### EXTRACTED MATERIAL:
[Start of Attachment]
(* ===== verification/OciTar.v ===== *)
(** * OciTar: [crates/oci-tar-builder/src/lib.rs]

    The builder of an OCI archive with Wasm layers.  The archive is the list of
    its entries; a file, a configuration and a JSON text are strings of bytes.
    SHA-256, the file system, the JSON of [oci_spec] and [serde_json] and the
    headers of [tar] are the class [OciLib]. *)

From S2P Require Import Prelude RustStr.
From Stdlib Require Import Ascii.

(** [oci_spec::image::MediaType], the values used *)
Inductive MediaType := ImageLayer | ImageManifest_ | ImageIndex_ | ImageConfig | Other (s : string).

(** [Descriptor], [Platform], [ImageManifest] and [ImageIndex], with the fields
    the builders set *)
Record Platform := MkPlatform { platform_os : string; platform_architecture : string }.

Record Descriptor := MkDescriptor {
  media_type : MediaType;
  desc_digest : string;
  desc_size : Z;
  desc_platform : option Platform;
  desc_annotations : option (gmap string string);
}.

Record ImageManifest := MkManifest {
  manifest_layers : list Descriptor;
  manifest_config : Descriptor;
  manifest_annotations : gmap string string;
}.

Record ImageIndex := MkIndex { index_manifests : list Descriptor }.

(** [struct OciLayout] and [struct DockerManifest] *)
Record OciLayout := MkOciLayout { image_layout_version : string }.

Definition default_layout : OciLayout := MkOciLayout "1.0.0".

Record DockerManifest := MkDocker {
  docker_config : string;
  repo_tags : list string;
  docker_layers : list string;
}.

(** [trait OciConfig] *)
Class OciConfig (C : Type) := {
  os : C -> string;
  architecture : C -> string;
  config_layers : C -> list string;
  config_to_string : C -> outcome string string;
}.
[End of Attachment]
### YOUR TASK:
After locating the line with "media_type : MediaType;" above, return that line and every later line through the one with "os : C -> string;", word for word and with nothing else.

### ANSWER FOR THE TASK:
  media_type : MediaType;
  desc_digest : string;
  desc_size : Z;
  desc_platform : option Platform;
  desc_annotations : option (gmap string string);
}.

Record ImageManifest := MkManifest {
  manifest_layers : list Descriptor;
  manifest_config : Descriptor;
  manifest_annotations : gmap string string;
}.

Record ImageIndex := MkIndex { index_manifests : list Descriptor }.

(** [struct OciLayout] and [struct DockerManifest] *)
Record OciLayout := MkOciLayout { image_layout_version : string }.

Definition default_layout : OciLayout := MkOciLayout "1.0.0".

Record DockerManifest := MkDocker {
  docker_config : string;
  repo_tags : list string;
  docker_layers : list string;
}.

(** [trait OciConfig] *)
Class OciConfig (C : Type) := {
  os : C -> string;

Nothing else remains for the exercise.